Every line containing "checkIn" should be identified and copied from the data below.

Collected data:

= Beginning of Section =

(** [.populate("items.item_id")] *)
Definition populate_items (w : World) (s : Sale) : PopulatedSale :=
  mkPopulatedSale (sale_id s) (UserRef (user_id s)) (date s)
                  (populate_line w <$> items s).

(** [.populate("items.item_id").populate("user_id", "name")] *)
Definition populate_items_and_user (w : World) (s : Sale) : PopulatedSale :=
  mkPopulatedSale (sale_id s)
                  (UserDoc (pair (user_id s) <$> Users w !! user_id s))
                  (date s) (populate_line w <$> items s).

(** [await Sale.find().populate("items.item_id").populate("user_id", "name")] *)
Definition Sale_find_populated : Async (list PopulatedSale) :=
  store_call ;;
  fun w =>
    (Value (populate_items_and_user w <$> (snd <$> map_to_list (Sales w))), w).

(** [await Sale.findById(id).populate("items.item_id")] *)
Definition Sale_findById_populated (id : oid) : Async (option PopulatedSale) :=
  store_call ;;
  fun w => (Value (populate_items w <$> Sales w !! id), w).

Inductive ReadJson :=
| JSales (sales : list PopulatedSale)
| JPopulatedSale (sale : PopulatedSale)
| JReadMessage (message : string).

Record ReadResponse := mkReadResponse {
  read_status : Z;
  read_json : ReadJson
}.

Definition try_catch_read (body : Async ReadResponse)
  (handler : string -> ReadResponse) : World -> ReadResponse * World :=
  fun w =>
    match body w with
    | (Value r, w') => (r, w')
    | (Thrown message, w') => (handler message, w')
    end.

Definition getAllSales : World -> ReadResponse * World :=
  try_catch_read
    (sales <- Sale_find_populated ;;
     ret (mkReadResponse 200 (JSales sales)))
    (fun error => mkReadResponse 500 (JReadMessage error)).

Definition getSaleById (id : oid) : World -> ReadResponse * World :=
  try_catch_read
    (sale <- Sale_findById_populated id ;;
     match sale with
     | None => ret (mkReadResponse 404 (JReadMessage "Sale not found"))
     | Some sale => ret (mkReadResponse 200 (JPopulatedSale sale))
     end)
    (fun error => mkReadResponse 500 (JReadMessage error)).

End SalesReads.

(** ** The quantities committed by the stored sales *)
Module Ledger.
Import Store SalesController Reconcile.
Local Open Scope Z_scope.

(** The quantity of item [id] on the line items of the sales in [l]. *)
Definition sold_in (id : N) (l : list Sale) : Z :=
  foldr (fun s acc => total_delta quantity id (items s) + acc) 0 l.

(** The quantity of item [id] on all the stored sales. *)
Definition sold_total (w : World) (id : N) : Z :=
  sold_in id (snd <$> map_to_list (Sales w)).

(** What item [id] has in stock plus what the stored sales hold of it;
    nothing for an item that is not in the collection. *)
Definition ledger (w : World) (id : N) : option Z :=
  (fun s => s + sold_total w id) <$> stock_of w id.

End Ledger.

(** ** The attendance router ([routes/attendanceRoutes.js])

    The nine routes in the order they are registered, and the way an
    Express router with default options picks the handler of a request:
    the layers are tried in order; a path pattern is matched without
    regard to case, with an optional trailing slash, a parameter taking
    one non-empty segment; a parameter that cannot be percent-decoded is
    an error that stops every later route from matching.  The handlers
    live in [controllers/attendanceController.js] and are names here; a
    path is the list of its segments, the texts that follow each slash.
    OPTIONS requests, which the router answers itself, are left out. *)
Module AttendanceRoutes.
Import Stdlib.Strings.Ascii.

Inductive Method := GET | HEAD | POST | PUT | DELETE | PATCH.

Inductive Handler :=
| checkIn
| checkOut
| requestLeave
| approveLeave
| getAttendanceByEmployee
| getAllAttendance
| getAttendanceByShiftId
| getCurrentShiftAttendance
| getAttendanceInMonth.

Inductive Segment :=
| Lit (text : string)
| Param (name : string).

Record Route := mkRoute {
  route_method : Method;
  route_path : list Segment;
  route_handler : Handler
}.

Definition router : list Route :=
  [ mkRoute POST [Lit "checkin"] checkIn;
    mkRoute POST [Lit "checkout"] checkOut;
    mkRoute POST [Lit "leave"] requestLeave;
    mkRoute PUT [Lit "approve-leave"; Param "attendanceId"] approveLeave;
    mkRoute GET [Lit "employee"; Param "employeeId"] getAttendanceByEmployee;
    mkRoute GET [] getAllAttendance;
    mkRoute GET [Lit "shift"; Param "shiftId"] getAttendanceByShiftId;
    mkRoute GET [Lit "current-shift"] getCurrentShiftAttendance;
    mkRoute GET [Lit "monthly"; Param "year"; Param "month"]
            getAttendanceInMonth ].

= End of Section =

__TASK RESULT__:
| checkIn
  [ mkRoute POST [Lit "checkin"] checkIn;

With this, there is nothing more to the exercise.